__Your goal__
These entries are to be retyped in full, word for word.

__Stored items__
⁂

Lemma put_services_posted supply now p g job_id l : ∀ n d c u d',
  inventory_wf d → fresh_supply supply n d → Forall (λ s, si_protocol s ≠ "") l →
  put_services supply n now p g job_id l d = Ok (c, u, d') →
  posted supply n now p job_id l c u d d' ∧ (∀ s, s ∈ l → observed_service now p job_id s d')
  ∧ ((∀ s, s ∈ l → key_in p s ∈ map service_key (services d)) → c = 0%nat).
Proof.
  induction l as [|s l IH]; intros n d c u d' Hwf Hfresh Hl H; simpl in H.
  { injection H as <- <- <-. split_and!; [|by intros ? []%elem_of_nil|done].
    split; try done; simpl; rewrite ?Nat.add_0_r; try done. intros k. set_solver. }
  apply Forall_cons in Hl as [Hs Hl]. apply rbind_ok in H as ([created d1] & H1 & H).
  apply rbind_ok in H as ([[c1 u1] d2] & H2 & H).
  destruct (put_service_posted supply n now p g job_id s d created d1 Hwf Hfresh Hs H1) as ([W C Z K O L F I] & (x & Hx & Hxk & Hxt & Hxl) & Hcr).
  simpl in F. rewrite Nat.add_1_r in F.
  destruct (IH (S n) d1 c1 u1 d2 W F Hl H2) as ([W' C' Z' K' O' L' F' I'] & Hall & Hnone).
  assert (Hcu : c = ((if created then 1 else 0) + c1)%nat ∧ (c + u = S (length l))%nat ∧ d' = d2).
  { destruct created; injection H as <- <- <-; simpl; (split_and!; [lia|lia|done]). }
  destruct Hcu as (Hc & Hcu & ->). split_and!.
  - split; try done.
    + rewrite Z', Z, Hc. lia.
    + intros k. rewrite K', K. split; [set_solver|]. intros [Hk|(s' & [->|Hs']%elem_of_cons & Hk)]; [tauto|left; right; set_solver|right; eauto].
    + intros z Hz. rewrite O by set_solver. apply O'. set_solver.
    + intros z Hz. by apply L', L.
    + simpl. by rewrite Nat.add_succ_r.
    + intros i Hi. by apply I', I.
  - intros s' [->|Hs']%elem_of_cons; [|by apply Hall].
    destruct (decide (key_in p s ∈ map (key_in p) l)) as [(s' & Hk & Hs')%list_elem_of_fmap|Hnot].
    + destruct (Hall s' Hs') as (y & Hy & Hyk & Hyt & Hyl). exists y. by rewrite Hk.
    + exists x. split_and!; [apply O'; [by rewrite Hxk|done]|done|done|].
      intros j Hj Hne. destruct (Hxl j Hj Hne) as (lk & Hlk & Hto). exists lk. split; [by apply L'|done].
  - intros Hin. rewrite Hc, Hnone.
    + destruct created; [|done]. destruct (proj1 Hcr eq_refl). apply Hin. left.
    + intros s' Hs'. apply K. left. apply Hin. by right.
Qed.


(** ** A small inventory *)

Module InventoryExample.
Fixpoint strokes (n : nat) : string := match n with O => "" | S n => "i" +:+ strokes n end.
Definition supply (n : nat) : service_ids :=
  ServiceIds ("h" +:+ strokes n) ("n" +:+ strokes n) ("e" +:+ strokes n) ("s" +:+ strokes n) ("l" +:+ strokes n).
Definition service (host : string) (port : Z) (product : string) : ServiceIn :=
  MkServiceIn host port "tcp" None (Some product) None None None.
Definition d : db := set_engagement demo_engagement empty_db.
Definition user : user_ctx := UserCtx "alice" "alice" "" "full" None.
Definition body : ServicesBulkCreate :=
  MkServicesBulkCreate [service "api.acme.com" 443 "nginx"; service "api.acme.com" 22 "ssh"; service "api.acme.com" 443 "envoy"] None.

Definition posting : result (nat * nat * db) := Eval vm_compute in bulk_create_services supply "log" 5 "eng-1" body user d.
Definition d' : db := match posting with Ok (_, _, d') => d' | Raise _ => d end.
Lemma posted_it : bulk_create_services supply "log" 5 "eng-1" body user d = Ok (2%nat, 1%nat, d').
Proof. vm_compute. reflexivity. Qed.

Lemma d_wf : inventory_wf d.
Proof. split; [split|..]; simpl; try constructor. set_solver. Qed.

Lemma strokes_inj m k : strokes m = strokes k → m = k.
Proof.
  revert k. induction m as [|m IH]; intros [|k]; simpl; try done. intros [= H]. f_equal. by apply IH.
Qed.

Lemma d_fresh : fresh_supply supply 0 d.
Proof.
  split; try (intros; simpl; set_solver).
  intros m k Hmk. simpl. split_and!; intros [= H%strokes_inj]; lia.
Qed.

End InventoryExample.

⁂

__Answer to the exercise__
Lemma put_services_posted supply now p g job_id l : ∀ n d c u d',
  inventory_wf d → fresh_supply supply n d → Forall (λ s, si_protocol s ≠ "") l →
  put_services supply n now p g job_id l d = Ok (c, u, d') →
  posted supply n now p job_id l c u d d' ∧ (∀ s, s ∈ l → observed_service now p job_id s d')
  ∧ ((∀ s, s ∈ l → key_in p s ∈ map service_key (services d)) → c = 0%nat).
Proof.
  induction l as [|s l IH]; intros n d c u d' Hwf Hfresh Hl H; simpl in H.
  { injection H as <- <- <-. split_and!; [|by intros ? []%elem_of_nil|done].
    split; try done; simpl; rewrite ?Nat.add_0_r; try done. intros k. set_solver. }
  apply Forall_cons in Hl as [Hs Hl]. apply rbind_ok in H as ([created d1] & H1 & H).
  apply rbind_ok in H as ([[c1 u1] d2] & H2 & H).
  destruct (put_service_posted supply n now p g job_id s d created d1 Hwf Hfresh Hs H1) as ([W C Z K O L F I] & (x & Hx & Hxk & Hxt & Hxl) & Hcr).
  simpl in F. rewrite Nat.add_1_r in F.
  destruct (IH (S n) d1 c1 u1 d2 W F Hl H2) as ([W' C' Z' K' O' L' F' I'] & Hall & Hnone).
  assert (Hcu : c = ((if created then 1 else 0) + c1)%nat ∧ (c + u = S (length l))%nat ∧ d' = d2).
  { destruct created; injection H as <- <- <-; simpl; (split_and!; [lia|lia|done]). }
  destruct Hcu as (Hc & Hcu & ->). split_and!.
  - split; try done.
    + rewrite Z', Z, Hc. lia.
    + intros k. rewrite K', K. split; [set_solver|]. intros [Hk|(s' & [->|Hs']%elem_of_cons & Hk)]; [tauto|left; right; set_solver|right; eauto].
    + intros z Hz. rewrite O by set_solver. apply O'. set_solver.
    + intros z Hz. by apply L', L.
    + simpl. by rewrite Nat.add_succ_r.
    + intros i Hi. by apply I', I.
  - intros s' [->|Hs']%elem_of_cons; [|by apply Hall].
    destruct (decide (key_in p s ∈ map (key_in p) l)) as [(s' & Hk & Hs')%list_elem_of_fmap|Hnot].
    + destruct (Hall s' Hs') as (y & Hy & Hyk & Hyt & Hyl). exists y. by rewrite Hk.
    + exists x. split_and!; [apply O'; [by rewrite Hxk|done]|done|done|].
      intros j Hj Hne. destruct (Hxl j Hj Hne) as (lk & Hlk & Hto). exists lk. split; [by apply L'|done].
  - intros Hin. rewrite Hc, Hnone.
    + destruct created; [|done]. destruct (proj1 Hcr eq_refl). apply Hin. left.
    + intros s' Hs'. apply K. left. apply Hin. by right.
Qed.


(** ** A small inventory *)

Module InventoryExample.
Fixpoint strokes (n : nat) : string := match n with O => "" | S n => "i" +:+ strokes n end.
Definition supply (n : nat) : service_ids :=
  ServiceIds ("h" +:+ strokes n) ("n" +:+ strokes n) ("e" +:+ strokes n) ("s" +:+ strokes n) ("l" +:+ strokes n).
Definition service (host : string) (port : Z) (product : string) : ServiceIn :=
  MkServiceIn host port "tcp" None (Some product) None None None.
Definition d : db := set_engagement demo_engagement empty_db.
Definition user : user_ctx := UserCtx "alice" "alice" "" "full" None.
Definition body : ServicesBulkCreate :=
  MkServicesBulkCreate [service "api.acme.com" 443 "nginx"; service "api.acme.com" 22 "ssh"; service "api.acme.com" 443 "envoy"] None.

Definition posting : result (nat * nat * db) := Eval vm_compute in bulk_create_services supply "log" 5 "eng-1" body user d.
Definition d' : db := match posting with Ok (_, _, d') => d' | Raise _ => d end.
Lemma posted_it : bulk_create_services supply "log" 5 "eng-1" body user d = Ok (2%nat, 1%nat, d').
Proof. vm_compute. reflexivity. Qed.

Lemma d_wf : inventory_wf d.
Proof. split; [split|..]; simpl; try constructor. set_solver. Qed.

Lemma strokes_inj m k : strokes m = strokes k → m = k.
Proof.
  revert k. induction m as [|m IH]; intros [|k]; simpl; try done. intros [= H]. f_equal. by apply IH.
Qed.

Lemma d_fresh : fresh_supply supply 0 d.
Proof.
  split; try (intros; simpl; set_solver).
  intros m k Hmk. simpl. split_and!; intros [= H%strokes_inj]; lia.
Qed.

End InventoryExample.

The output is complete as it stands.